The Perfect Veggie Omelette
A well-made omelette is the pinnacle of simple cooking — just eggs, vegetables, and basic technique create something nutritious, delicious, and ready in 10 minutes. This recipe delivers 24g of protein with only 310 calories, making it an ideal high-protein breakfast for weight loss or muscle building.
Master One, Master All
Once you nail the technique for a basic omelette, you can make infinite variations just by changing the fillings. It's a skill that pays dividends every morning.
Variations
Feel free to change up this recipe and make it your own:
- Mediterranean: Spinach, sun-dried tomatoes, olives, and feta.
- Denver omelette: Ham, bell pepper, onion, and cheddar cheese.
- Caprese: Fresh mozzarella, tomato, and basil with a balsamic drizzle.
Storage
Omelettes are best eaten immediately. You can make the vegetable filling ahead and refrigerate for up to 3 days for quick morning assembly.
Frequently Asked Questions
How many calories are in a veggie omelette?
This recipe has about 310 calories with 24g protein, 6g carbs, and 22g fat. Using only egg whites reduces calories to about 180 but loses the rich yolk flavor and nutrients.
What are the best vegetables for an omelette?
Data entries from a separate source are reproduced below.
(** Starting a node.  A node that is Running or Starting is answered
    FailedPrecondition and nothing changes; any other stored node gets the
    desired state Running and its key is enqueued, and the controller's next
    reconcile of that key starts it, given a runtime that starts nodes. *)
Theorem StartNode_req_starts ctx req n w :
  store_wf (w_store w) → change_accepted ctx req w →
  no_slash (nr_Namespace req) → no_slash (nr_DevnetName req) → int64_range (nr_Index req) →
  v_nodes (store_view (w_store w)) !! request_key req = Some n →
  if bool_decide (phase n = NodePhaseRunning) || bool_decide (phase n = NodePhaseStarting)
  then ∃ m, StartNode_req has_ante has_manager ctx req w = (RpcErr FailedPrecondition m, w)
  else ∃ pb w', StartNode_req has_ante has_manager ctx req w = (RpcOk pb, w') ∧
    w_enqueued w' = w_enqueued w ++
      (if has_manager then [("nodes", controller_key req)] else []) ∧
    ∀ runtime (wn : World S NodeCall), good_runtime runtime → w_store wn = w_store w' →
      let out := Reconcile runtime (controller_key req) wn in
      out.1 = None ∧ ∃ n', v_nodes (store_view (w_store out.2)) !! request_key req = Some n' ∧
        phase n' = NodePhaseRunning ∧ ns_Desired (n_Spec n') = NodePhaseRunning.
Proof.
  intros Hs Ha Hns Hd Hi Hn. unfold StartNode_req.
  rewrite (changing_stored ctx req _ n w Hs Ha Hn). fold (phase n).
  destruct (_ || _); [unfold already, done_with; eauto|].
  match goal with |- context [save_node _ _ _ ?m] => set (n1 := m) end.
  destruct (save_node_live req n n1 w Hs Hn eq_refl eq_refl)
    as (n' & w' & Hr & (_ & Hsp & Hst) & Hs' & _ & Hn' & Hid & Hq).
  exists (NodeToProto n'), w'. split; [done|]. split; [done|]. intros runtime wn Hrt Hw.
  assert (Hstored : stored n' wn) by (split; rewrite Hw; [|rewrite Hid]; done).
  cbv zeta. rewrite (request_reconciled req n' runtime wn Hns Hd Hi Hstored Hid).
  assert (Hp : phase n' = NodePhasePending) by (unfold phase; by rewrite Hst).
  assert (Hwant : wants_running n' = true) by (unfold wants_running; by rewrite Hsp).
  destruct (reconcile_node_live runtime Hrt n' wn Hstored) as (He & n'' & [_ Hs''] & Hid'' & Hsp'' & Hp'').
  - rewrite Hp. unfold known_phase. set_solver.
  - by rewrite Hwant.
  - split; [done|]. exists n''. rewrite <- Hid, <- Hid''. split_and!; [done| |by rewrite Hsp'', Hsp].
    by rewrite Hp'', Hwant, Hp.
Qed.

(** Stopping a node.  A node that is Stopped or Stopping is answered
    FailedPrecondition and nothing changes; any other stored node gets the
    desired state Stopped and its key is enqueued, and the controller's next
    reconcile of that key asks the runtime once to stop the node gracefully,
    and records it as Stopped without a process whatever the runtime answers. *)
Theorem StopNode_req_stops ctx req n w :
  store_wf (w_store w) → change_accepted ctx req w →
  no_slash (nr_Namespace req) → no_slash (nr_DevnetName req) → int64_range (nr_Index req) →
  v_nodes (store_view (w_store w)) !! request_key req = Some n →
  if bool_decide (phase n = NodePhaseStopped) || bool_decide (phase n = NodePhaseStopping)
  then ∃ m, StopNode_req has_ante has_manager ctx req w = (RpcErr FailedPrecondition m, w)
  else ∃ pb w', StopNode_req has_ante has_manager ctx req w = (RpcOk pb, w') ∧
    w_enqueued w' = w_enqueued w ++
      (if has_manager then [("nodes", controller_key req)] else []) ∧
    ∀ r (wn : World S NodeCall), w_store wn = w_store w' →
      let out := Reconcile (Some r) (controller_key req) wn in
      let answer := StopNode r (w_trace wn) (m_Name (n_Metadata n)) true in
      out.1 = None ∧
      w_trace out.2 = w_trace wn ++ [CStopNode (m_Name (n_Metadata n)) true answer] ∧
      ∃ n', v_nodes (store_view (w_store out.2)) !! request_key req = Some n' ∧
        phase n' = NodePhaseStopped ∧ pid n' = 0%Z ∧ ns_Desired (n_Spec n') = NodePhaseStopped.
Proof.
  intros Hs Ha Hns Hd Hi Hn. unfold StopNode_req.
  rewrite (changing_stored ctx req _ n w Hs Ha Hn). fold (phase n).
  destruct (_ || _); [unfold already, done_with; eauto|].
  match goal with |- context [save_node _ _ _ ?m] => set (n1 := m) end.
  destruct (save_node_live req n n1 w Hs Hn eq_refl eq_refl)
    as (n' & w' & Hr & ((Hname & _) & Hsp & Hst) & Hs' & _ & Hn' & Hid & Hq).
  exists (NodeToProto n'), w'. split; [done|]. split; [done|]. intros r wn Hw.
  assert (Hstored : stored n' wn) by (split; rewrite Hw; [|rewrite Hid]; done).
  cbv zeta. rewrite (request_reconciled req n' (Some r) wn Hns Hd Hi Hstored Hid).
  unfold reconcile_node. rewrite Hst. cbn [n_Status nst_Phase n1 set eta_Node eta_NodeStatus].
  change (nst_Phase (n_Status n1)) with NodePhaseStopping.
  do 4 (rewrite bool_decide_false by done). cbn [orb]. rewrite bool_decide_true by done.
  unfold reconcileStopping, stop_node, call_out. rewrite bindM_eq. cbn [fst snd].
  assert (Hnm : m_Name (n_Metadata n') = m_Name (n_Metadata n)) by exact Hname.
  rewrite Hnm. unfold SaveNode. rewrite saveM_eq. cbn [fst snd].
  match goal with |- context [UpdateNode ?t' ?m _] => set (n2 := m); set (t2 := t') end.
  change (w_store (wn <| w_trace := _ |>)) with (w_store wn). destruct Hstored as [Hswn Hnwn].
  pose proof (UpdateNode_live t2 n2 n' (w_store wn) Hswn Hnwn eq_refl) as Hl.
  destruct (UpdateNode t2 n2 (w_store wn)) as [[e n3] s3] eqn:U. simpl in Hl. subst e.
  destruct (UpdateNode_frame _ _ _ _ _ _ Hswn U) as (_ & _ & (_ & Hsp3 & Hst3) & _ & Hn3).
  split; [done|]. split; [done|]. exists n3. change (node_id n2) with (node_id n') in Hn3.
  rewrite Hid in Hn3. split_and!; [done| | |].
  - unfold phase. by rewrite Hst3.
  - unfold pid. by rewrite Hst3.
  - rewrite Hsp3. change (n_Spec n2) with (n_Spec n'). by rewrite Hsp.
Qed.

(** A pending node that should run and that the runtime refuses to start: the
    start is the one call of the runtime, and the node is recorded as Crashed
    with the process identifier it had. *)
Lemma pending_start_refused r e n (wn : World S NodeCall) :
  stored n wn → phase n = NodePhasePending → wants_running n = true →
  (∀ t m, m_Name (n_Metadata m) = m_Name (n_Metadata n) →
     NodeController.StartNode r t m RtDefaultRestartPolicy = Some e) →
  let out := reconcile_node (Some r) n wn in
  out.1 = None ∧
  (∃ m, m_Name (n_Metadata m) = m_Name (n_Metadata n) ∧
     w_trace out.2 = w_trace wn ++ [CStartNode m RtDefaultRestartPolicy (Some e)]) ∧
  ∃ n', v_nodes (store_view (w_store out.2)) !! node_id n = Some n' ∧
    phase n' = NodePhaseCrashed ∧ pid n' = pid n ∧ n_Spec n' = n_Spec n ∧
    nst_RestartCount (n_Status n') = nst_RestartCount (n_Status n).
Proof.
  intros Hst Hp Hw Hr. cbv zeta. unfold reconcile_node. fold (phase n). rewrite Hp.
  rewrite bool_decide_false, bool_decide_true by done. cbn [orb].
  unfold reconcilePending. rewrite Hw. set (n1 := set_phase _ _ n).
  destruct Hst as [Hs Hn].
  unfold UpdateNodeM. rewrite bindM_eq, updateM_eq. cbn [fst snd].
  set (t1 := w_clock wn _).
  pose proof (UpdateNode_live t1 n1 n (w_store wn) Hs Hn eq_refl) as Hl.
  destruct (UpdateNode t1 n1 (w_store wn)) as [[e1 n2] s2] eqn:U. simpl in Hl. subst e1.
  destruct (UpdateNode_frame _ _ _ _ _ _ Hs U) as (Hs2 & _ & Hsm & _ & Hn2).
  cbn [fst snd]. change (node_id n1) with (node_id n) in Hn2.
  assert (Hid2 : node_id n2 = node_id n).
  { change (node_id n) with (node_id n1). by apply (key_same (R:=Node) (key:=node_id)). }
  destruct Hsm as (Hm2 & Hsp2 & Hst2).
  unfold reconcileStarting, start_node, call_out. rewrite bindM_eq. cbn [fst snd].
  assert (Hnm : m_Name (n_Metadata n2) = m_Name (n_Metadata n)) by apply Hm2.
  rewrite (Hr _ n2 Hnm). unfold SaveNode. rewrite saveM_eq. cbn [fst snd].
  match goal with |- context [UpdateNode ?t' ?m ?s'] =>
    set (n3 := m); set (t3 := t'); change s' with s2 end.
  rewrite <- Hid2 in Hn2.
  pose proof (UpdateNode_live t3 n3 n2 s2 Hs2 Hn2 eq_refl) as Hl.
  destruct (UpdateNode t3 n3 s2) as [[e3 n4] s4] eqn:U3. simpl in Hl. subst e3.
  destruct (UpdateNode_frame _ _ _ _ _ _ Hs2 U3) as (_ & _ & (_ & Hsp4 & Hst4) & _ & Hn4).
  split; [done|]. split; [by exists n2|]. exists n4.
  change (node_id n3) with (node_id n2) in Hn4. rewrite Hid2 in Hn4.
  unfold phase, pid. rewrite Hsp4, Hst4. cbn. by rewrite Hsp2, Hst2.
Qed.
Mushrooms, spinach, bell peppers, onions, tomatoes, and asparagus are classic choices. The key is to pre-cook watery vegetables so they don't make the omelette soggy.
Should I use whole eggs or egg whites?
Whole eggs are more nutritious — the yolk contains choline, vitamin D, B12, and healthy fats. If cutting calories is the priority, use 1 whole egg plus 2 whites for a good balance.
How do I prevent my omelette from sticking?
Use a quality non-stick pan, adequate fat (butter or oil), and medium-low heat. Don't rush it. A hot pan with no fat is the #1 cause of sticking.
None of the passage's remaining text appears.